(* ===== verification/NodePrelude.v ===== *)
(** * What the node's mempool modules share

    The [bincode] encoding of a hash, which the modules of klomang-node use as a
    transaction key, and the printed forms of outpoints: hexadecimal bytes and
    decimal indices. *)

From Stdlib Require Import Init.Byte Strings.Ascii.
From stdpp Require Import pretty.
From S2P Require Import Prelude Crypto.

(** [bincode::serialize] of a [Hash]: a fixed-size array is encoded, and encodings
    are injective. *)
Class Bincode := bincode_hash : Hash → option (list byte).
Class BincodeLaws `{Bincode} := {
  bincode_total h : ∃ b, bincode_hash h = Some b;
  bincode_inj h h' b : bincode_hash h = Some b → bincode_hash h' = Some b → h = h';
  bincode_nonempty h b : bincode_hash h = Some b → b ≠ []
}.

(** The encoding, once it is known not to fail. *)
Section bincode.
Context `{BincodeLaws}.
Definition hash_bytes (h : Hash) : list byte := default [] (bincode_hash h).
Lemma hash_bytes_spec h : bincode_hash h = Some (hash_bytes h).
Proof. unfold hash_bytes. by destruct (bincode_total h) as [b ->]. Qed.
Lemma hash_bytes_inj h h' : hash_bytes h = hash_bytes h' → h = h'.
Proof. intros E. eapply bincode_inj; [apply hash_bytes_spec|]. rewrite E. apply hash_bytes_spec. Qed.
End bincode.

(** The encoding of bincode 1: the 32 bytes. *)
Definition plain_bincode : Bincode := λ h, Some (as_bytes h).
Lemma plain_bincode_laws : @BincodeLaws plain_bincode.
Proof.
  split; unfold bincode_hash, plain_bincode.
  - eauto.
  - intros h h' b [= <-] [= E]. by apply as_bytes_inj.
  - intros h b [= <-] E. by apply (f_equal length) in E; rewrite as_bytes_length in E.
Qed.

(** [format!("{:02x}", byte)] for each byte *)
Definition hex_digit (d : Z) : ascii :=
  ascii_of_N (Z.to_N (if d <? 10 then 48 + d else 87 + d)).
Fixpoint hex_encode (l : list byte) : string :=
  match l with
  | [] => ""
  | b :: l => String (hex_digit (byte_Z b / 16)) (String (hex_digit (byte_Z b mod 16)) (hex_encode l))
  end.

Lemma hex_digit_range d : 0 ≤ d < 16 →
  N_of_ascii (hex_digit d) = Z.to_N (if d <? 10 then 48 + d else 87 + d).
Proof. intros Hd. unfold hex_digit. rewrite N_ascii_embedding; [done|]. destruct (d <? 10) eqn:E; lia. Qed.
Lemma hex_digit_inj d e : 0 ≤ d < 16 → 0 ≤ e < 16 → hex_digit d = hex_digit e → d = e.
Proof.
  intros Hd He E%(f_equal N_of_ascii). rewrite !hex_digit_range in E by done.
  destruct (d <? 10) eqn:E1, (e <? 10) eqn:E2; lia.
Qed.
Lemma hex_digit_no_colon d : 0 ≤ d < 16 → hex_digit d ≠ ":"%char.
Proof.
  intros Hd E%(f_equal N_of_ascii). rewrite hex_digit_range in E by done. cbn in E.
  destruct (d <? 10) eqn:E1; lia.
Qed.

Lemma nibbles b : 0 ≤ byte_Z b / 16 < 16 ∧ 0 ≤ byte_Z b mod 16 < 16.
Proof.
  pose proof (byte_Z_bound b). split; [|apply Z.mod_pos_bound; lia].
  split; [apply Z.div_pos; lia|]. apply Z.div_lt_upper_bound; lia.
Qed.

(** A printed list of bytes ends where the colon starts. *)
Lemma hex_colon_inj l l' s s' :
  String.append (hex_encode l) (String ":" s) = String.append (hex_encode l') (String ":" s') → l = l' ∧ s = s'.
Proof.
  revert l'; induction l as [|b l IH]; intros [|b' l']; cbn.
  - by intros [= ->].
  - intros [= E _]. destruct (nibbles b') as [Hn _]. by apply hex_digit_no_colon in Hn.
  - intros [= E _]. destruct (nibbles b) as [Hn _]. by apply hex_digit_no_colon in Hn.
  - intros [= E1 E2 E]. destruct (nibbles b), (nibbles b').
    apply hex_digit_inj in E1; [|done..]. apply hex_digit_inj in E2; [|done..].
    apply IH in E as [-> ->]. split; [|done]. f_equal. apply byte_Z_inj.
    rewrite (Z.div_mod (byte_Z b) 16), (Z.div_mod (byte_Z b') 16) by done. congruence.
Qed.

(** [format!("{}:{}", hex, index)] *)
Definition hex_index (l : list byte) (i : Z) : string :=
  String.append (hex_encode l) (String ":" (pretty i)).
Lemma hex_index_inj l l' i i' : hex_index l i = hex_index l' i' → l = l' ∧ i = i'.
Proof. intros [-> E]%hex_colon_inj. split; [done|]. by apply pretty_Z_inj. Qed.

(** A fallible pure step of a method. *)
Lemma preserves_lift_bind {S E A B} (P : S → Prop) (m : outcome E A) (f : A → method S E B) :
  (∀ a, m = Ok a → preserves P (f a)) → preserves P (lift m ≫= f).
Proof. intros Hf s Hs. unfold lift, mbind, method_bind. destruct m as [a|e|p]; [by apply Hf|done|done]. Qed.

(** ** Breadth-first search

    [while let Some(current) = queue.pop_front()] over the children of the popped
    node, those not seen yet being marked, recorded and pushed at the back. *)
Section bfs.
Context {A : Type} `{Countable A} (succ : A → list A).

Definition enqueue (st : list A * gset A * list A) (child : A) : list A * gset A * list A :=
  let '(queue, visited, found) := st in
  if bool_decide (child ∈ visited) then st
  else (queue ++ [child], {[ child ]} ∪ visited, found ++ [child]).

Fixpoint bfs (fuel : nat) (st : list A * gset A * list A) : list A * gset A * list A :=
  match fuel with
  | O => st
  | S fuel =>
      let '(queue, visited, found) := st in
      match queue with
      | [] => st
      | current :: queue => bfs fuel (foldl enqueue (queue, visited, found) (succ current))
      end
  end.

Abbreviation edge := (λ a b, b ∈ succ a).

(** One step records the unseen children. *)
Lemma enqueue_all l queue visited found :
  ∃ news, NoDup news ∧ (∀ x, x ∈ news ↔ x ∈ l ∧ x ∉ visited)
  ∧ foldl enqueue (queue, visited, found) l = (queue ++ news, list_to_set news ∪ visited, found ++ news).
Proof.
  revert queue visited found; induction l as [|x l IH]; intros queue visited found; cbn [foldl enqueue].
  { exists []. split; [constructor|]. split; [set_solver|]. cbn.
    by rewrite !app_nil_r, (left_id_L ∅ (∪)). }
  case_bool_decide as Hx.
  - destruct (IH queue visited found) as (news & Hn & Hin & ->). exists news. split; [done|].
    split; [|done]. intros y. rewrite Hin, elem_of_cons. naive_solver.
  - destruct (IH (queue ++ [x]) ({[x]} ∪ visited) (found ++ [x])) as (news & Hn & Hin & ->).
    exists (x :: news). split; [|split].
    + constructor; [|done]. rewrite Hin. set_solver.
    + intros y. rewrite !elem_of_cons, Hin, elem_of_union, elem_of_singleton.
      destruct (decide (y = x)) as [->|]; naive_solver.
    + rewrite <- !(assoc_L (++)). cbn. do 2 f_equal. set_solver.
Qed.

(** What has been seen: the root and what was recorded, all reachable, and every
    child of a node that has left the queue. *)
Record searching (root : A) (queue : list A) (visited : gset A) (found : list A) : Prop := {
  se_nodup : NoDup found;
  se_root : root ∉ found;
  se_visited : visited = {[ root ]} ∪ list_to_set found;
  se_queue : ∀ c, c ∈ queue → c ∈ visited;
  se_reach : ∀ c, c ∈ visited → rtc edge root c;
  se_closed : ∀ c y, c ∈ visited → c ∉ queue → edge c y → y ∈ visited
}.
Lemma coins_ok coins t : pinned_ok (foldl insert_coin (clear_tree t) coins).
Proof.
  apply (inserts_ok (λ coin : OutPoint * TxOutput,
    (to_bytes32 (take KEY_SIZE (as_bytes (blake3 (coin_path coin.1 coin.2)))), le_bytes 8 (value coin.2)))).
  apply clear_tree_ok.
Qed.

Lemma run_pinned_ok ops t : pinned_ok t → pinned_ok (foldl run_pinned t ops).
Proof.
  revert t; induction ops as [|op ops IH]; intros t Ht; [done|]. cbn [foldl]. apply IH. destruct op; cbn [run_pinned].
  - by apply pinned_insert_ok.
  - by destruct (pinned_prune_ok key t Ht) as (r & t' & -> & Ht' & _).
  - by destruct (pinned_root_get t Ht) as (t' & -> & Ht' & _).
  - unfold calculate_verkle_root. erewrite method_bind_run by done.
    by destruct (pinned_root_get _ (coins_ok coins t)) as (t' & -> & Ht' & _).
Qed.

Lemma PinnedTree_new_ok (s : S) t : PinnedTree_new s = Ok t → pinned_ok t.
Proof.
  unfold PinnedTree_new. intros Hn. outcome_inv. destruct x as [roots scalars]. outcome_inv. subst.
  rewrite ensure_frame. split_and!; [|done| |done].
  - intros p c. unfold clean_entry. cbn. by rewrite lookup_empty.
  - intros p Hp. by apply not_elem_of_empty in Hp.
Qed.

Lemma total_commitment `{!CommitmentLaws} t height p : is_ok (pinned_commitment t height p) = true.
Proof.
  revert p; induction height as [|height IH]; intros p; cbn [pinned_commitment].
  all: destruct (pruned_commitments t !! _); [done|].
  - unfold pinned_commit. pose proof (commit_total [leaf_scalar t p] ltac:(unfold VERKLE_RADIX; cbn [length]; lia)).
    by destruct (pc_commit _).
  - destruct (mapM_ok (λ b, pinned_child t (KEY_SIZE - height) (p ++ [b]) (pinned_commitment t height (p ++ [b])))
      child_indices) as [cs E].
    + intros b. unfold pinned_child. destruct (pinned_exists t (p ++ [b])); [|done].
      specialize (IH (p ++ [b])). destruct (pinned_commitment t height (p ++ [b])) as [c|e|x]; [|done|done].
      cbn. unfold pinned_root_hash. pose proof (serialize_total c). by destruct (serialize_uncompressed c).
    + rewrite E. cbn. apply mapM_outcome_lookup in E as [Hl _].
      unfold child_indices in Hl. rewrite length_fmap, length_seq in Hl.
      unfold pinned_commit. pose proof (commit_total cs ltac:(lia)). by destruct (pc_commit cs).
Qed.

=======

→ Exercise directions
When the line with "- by destruct (pinned_prune_ok" is reached in the data above, start copying there, and copy each line exactly until the line with "- unfold pinned_commit." has been copied; copy nothing else.

→ Output of the exercise
  - by destruct (pinned_prune_ok key t Ht) as (r & t' & -> & Ht' & _).
  - by destruct (pinned_root_get t Ht) as (t' & -> & Ht' & _).
  - unfold calculate_verkle_root. erewrite method_bind_run by done.
    by destruct (pinned_root_get _ (coins_ok coins t)) as (t' & -> & Ht' & _).
Qed.

Lemma PinnedTree_new_ok (s : S) t : PinnedTree_new s = Ok t → pinned_ok t.
Proof.
  unfold PinnedTree_new. intros Hn. outcome_inv. destruct x as [roots scalars]. outcome_inv. subst.
  rewrite ensure_frame. split_and!; [|done| |done].
  - intros p c. unfold clean_entry. cbn. by rewrite lookup_empty.
  - intros p Hp. by apply not_elem_of_empty in Hp.
Qed.

Lemma total_commitment `{!CommitmentLaws} t height p : is_ok (pinned_commitment t height p) = true.
Proof.
  revert p; induction height as [|height IH]; intros p; cbn [pinned_commitment].
  all: destruct (pruned_commitments t !! _); [done|].
  - unfold pinned_commit. pose proof (commit_total [leaf_scalar t p] ltac:(unfold VERKLE_RADIX; cbn [length]; lia)).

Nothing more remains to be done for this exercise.